La «magia» di Tovaglia a quadri sta proprio nel mettere alla prova del buon senso e dell’esperienza millenaria di chi la terra ha lavorato da sempre (traendone sopravvivenza se non benessere), rispetto alle chiacchiere e alle scorciatoie di chi promette facili miglioramenti e soluzioni in nome della «modernità».
La scarsa natalità può costituire un problema per le tradizioni contadine (come dichiarato fin dal bello quanto duro gioco di parole del titolo Gravidansia), quando i nomi dei figli dei contadini andavano in ordine numerico, da Primo o Primetta, fino a Settimio: ma davanti alle chiacchiere della cultura politica oggi prevalente, fino ai vertici del governo, concretezza e buon senso possono costruire un argine.

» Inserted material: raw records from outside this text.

(** The contents of a cell, and the heap with other ones. *)
Definition has (h : heap) (l : positive) (b : body) : Prop := contents <$> h_cells h !! l = Some b.

Definition upd (l : positive) (b : body) (h : heap) : heap :=
  set_cells (alter (fun c => mk_json (refcount c) b) l (h_cells h)) h.

Lemma upd_insert l b h c : h_cells h !! l = Some c -> upd l b h = set_cells (<[l := mk_json (refcount c) b]> (h_cells h)) h.
Proof using.
  intros Hc. unfold upd. f_equal. apply map_eq. intros k. destruct (decide (k = l)) as [->|Hk].
  - by rewrite lookup_alter_eq, Hc, lookup_insert_eq.
  - by rewrite lookup_alter_ne, lookup_insert_ne.
Qed.

Lemma upd_upd l b b' h : upd l b (upd l b' h) = upd l b h.
Proof using.
  unfold upd, set_cells. cbn. f_equal. apply map_eq. intros k. destruct (decide (k = l)) as [->|Hk].
  - rewrite !lookup_alter_eq. by destruct (h_cells h !! l).
  - by rewrite !lookup_alter_ne.
Qed.

Lemma has_upd l b b' h : has h l b' -> has (upd l b h) l b.
Proof using. unfold has, upd. cbn. rewrite lookup_alter_eq. by destruct (h_cells h !! l). Qed.

Lemma has_upd_ne l k b b' h : k <> l -> has h k b' -> has (upd l b h) k b'.
Proof using. intros Hk. unfold has, upd. cbn. by rewrite lookup_alter_ne. Qed.

Lemma wp_contents l b (Q : json_t -> heap -> Prop) h : has h l b -> (forall c, contents c = b -> Q c h) -> wp (read l) Q h.
Proof using. intros (c & Hc & E)%fmap_Some HQ. eapply wp_read; [done|]. by apply HQ. Qed.

Lemma wp_array_at l a (Q : json_array_t -> heap -> Prop) h : has h l (JSON_ARRAY a) -> Q a h -> wp (array_at l) Q h.
Proof using. intros Hh HQ. apply wp_bind. eapply wp_contents; [done|]. by intros c ->. Qed.

Lemma wp_object_at l o (Q : json_object_t -> heap -> Prop) h : has h l (JSON_OBJECT o) -> Q o h -> wp (object_at l) Q h.
Proof using. intros Hh HQ. apply wp_bind. eapply wp_contents; [done|]. by intros c ->. Qed.

Lemma wp_put l b b' (Q : unit -> heap -> Prop) h : has h l b' -> Q () (upd l b h) -> wp (put_contents l b) Q h.
Proof using.
  intros Hh HQ. apply wp_bind. apply fmap_Some in Hh as (c & Hc & E). eapply wp_read; [done|]. eapply wp_write; [done|].
  erewrite upd_insert in HQ by done. done.
Qed.

Lemma wp_there {A} (o : option A) a (Q : A -> heap -> Prop) h : o = Some a -> Q a h -> wp (there o) Q h.
Proof using. by intros ->. Qed.

Lemma wp_entry l a i p (Q : ptr -> heap -> Prop) h :
  has h l (JSON_ARRAY a) -> a_table a !! i = Some (Some p) -> Q p h -> wp (entry l i) Q h.
Proof using. intros Hh Hi HQ. unfold wp. by rewrite (entry_eq _ _ a _ p). Qed.

Lemma sim_perm own own' h s : own ≡ₚ own' -> sim own h s -> sim own' h s.
Proof using. intros Hp (live & Hg & HL & Hf). exists live. split; [by eapply good_perm|done]. Qed.

Lemma sim_const p own h s : (forall l, p <> At l) -> sim (p :: own) h s <-> sim own h s.
Proof using. intros Hp. split; intros (live & Hg & HL & Hf); exists live; (split; [by apply (good_const _ _ p)|done]). Qed.

Lemma sim_live own h s live l :
  good ∅ live own h -> live ⊆ s -> reach s own (At l) -> exists v, live !! l = Some v /\ s !! l = Some v.
Proof using.
  intros Hg HL Hr. remember (At l) as p eqn:Ep. revert l Ep. induction Hr as [p Hp|k v p Hr IH Hk Hp]; intros l ->.
  - destruct (good_own _ _ _ _ l Hg Hp) as [v Hv]. exists v. split; [done|]. by eapply lookup_weaken.
  - destruct (IH k eq_refl) as (v' & Hv & Hv'). assert (v' = v) as -> by congruence.
    destruct (good_ref _ _ _ _ k v l Hg Hv Hp) as [w Hw]. exists w. split; [done|]. by eapply lookup_weaken.
Qed.

Lemma sim_at own h s l : sim own h s -> reach s own (At l) -> exists b v, s !! l = Some v /\ has h l b /\ shows b v.
Proof using.
  intros (live & Hg & HL & Hf) Hr. destruct (sim_live _ _ _ _ _ Hg HL Hr) as (v & Hv & Hs).
  destruct (g_cell _ _ _ _ Hg l v Hv) as (c & Hc & _ & Hsh). exists (contents c), v. split_and!; [done| |by apply Hsh].
  unfold has. by rewrite Hc.
Qed.

Lemma sim_fresh own h s : sim own h s -> s !! h_fresh h = None.
Proof using. intros (live & Hg & HL & Hf). apply eq_None_not_Some. intros [v Hv]. apply Hf in Hv. lia. Qed.

(** A cell that is written, with the references that move between it and the outside. *)
Lemma good_upd X live own own' h l v v' b :
  good X live own h -> live !! l = Some v -> (forall k, occ k (vrefs v) + occ k own = occ k (vrefs v') + occ k own')%nat ->
  shows b v' -> good X (<[l := v']> live) own' (upd l b h).
Proof using.
  intros Hg Hv Ho Hb. destruct (g_cell _ _ _ _ Hg l v Hv) as (c & Hc & _). erewrite upd_insert by done.
  eapply good_settle; [by eapply good_retarget|apply lookup_insert_eq|done|done].
Qed.

Lemma sim_upd own own' h s l v v' b :
  sim own h s -> reach s own (At l) -> s !! l = Some v ->
  (forall k, occ k (vrefs v) + occ k own = occ k (vrefs v') + occ k own')%nat -> shows b v' ->
  sim own' (upd l b h) (<[l := v']> s).
Proof using.
  intros (live & Hg & HL & Hf) Hr Hs Ho Hb. destruct (sim_live _ _ _ _ _ Hg HL Hr) as (w & Hv & Hs'). assert (w = v) as -> by congruence.
  exists (<[l := v']> live). split; [by eapply good_upd|]. split; [by apply insert_mono|]. intros k u Hk.
  destruct (decide (k = l)) as [->|Hne]; [by eapply Hf|]. rewrite lookup_insert_ne in Hk by done. by eapply Hf.
Qed.
(* ===== verification/Cmd.v ===== *)
(** * Commands: src/cmd.c

    [cmd_run] is the way of a request into Redis: it builds the command from the
    URL, asks the access control, chooses a connection and sends the command with
    the callback that will format the reply. *)
From S2P Require Import Prelude Types Acl Http Uri World Pool.

Local Open Scope Z_scope.

Module Cmd.
Import Http Acl Uri World Pool.

(** What a command needs of hiredis to be freed: [Hiredis] has the instance. *)
Class AsyncDisconnect := redisAsyncDisconnect : loc -> M unit.

(** pool.c, [pool_free_context]. *)
Definition pool_free_context `{AsyncDisconnect} (ac : option loc) : M unit :=
  match ac with
  | Some ac => redisAsyncDisconnect ac
  | None => skip
  end.

(** ** The code *)

Definition cmd_new (client : option loc) (count : nat) : M loc :=
  c ← fresh;
  put_cmd c (mk_cmd 0 (Z.of_nat count) (replicate count []) None false None None None None false
               false false 0 0 client None None) ;;
  match client with
  | Some cl => upd_client cl (set_hc_last_cmd (Some c))
  | None => skip
  end ;;
  mret c.

(** The memory of the arguments is not modelled: [cmd_free_argv] only forgets
    them. *)
Definition cmd_free_argv (c : loc) : M unit := upd_cmd c (set_cmd_argv []).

IN QUESTO SENSO è davvero straordinario come si snodi la drammaturgia della serata, che prende fiato tra le succulente portate di cucina di tradizione che si alternano al racconto, impastando il buon senso e il buon gusto, senza alcun pericolo di rimpianto passatista. Ogni spettatore/convitato non può rifugiarsi in facili nostalgie o scorciatoie civili. I «vecchietti» affacciati alle finestre di quell’istituto sulla scena, come le diverse generazioni che sgattaiolano tra le tavolate, hanno una tale lucidità da obbligare i commensali alla speranza, alla possibilità di cambiamenti e di valori che restano patrimonio di ogni cittadino. La tradizione è memoria viva, ma da applicare al presente, e alle sue esigenze improrogabili, sfatando furberie e facili illusioni.
Non sembri spropositato il rapporto: Tovaglia a quadri lo sa, e ce ne fa partecipi, aiutando noi spettatori. Prendendoci per la gola, ma anche e soprattutto con l’intelligenza e il buon senso.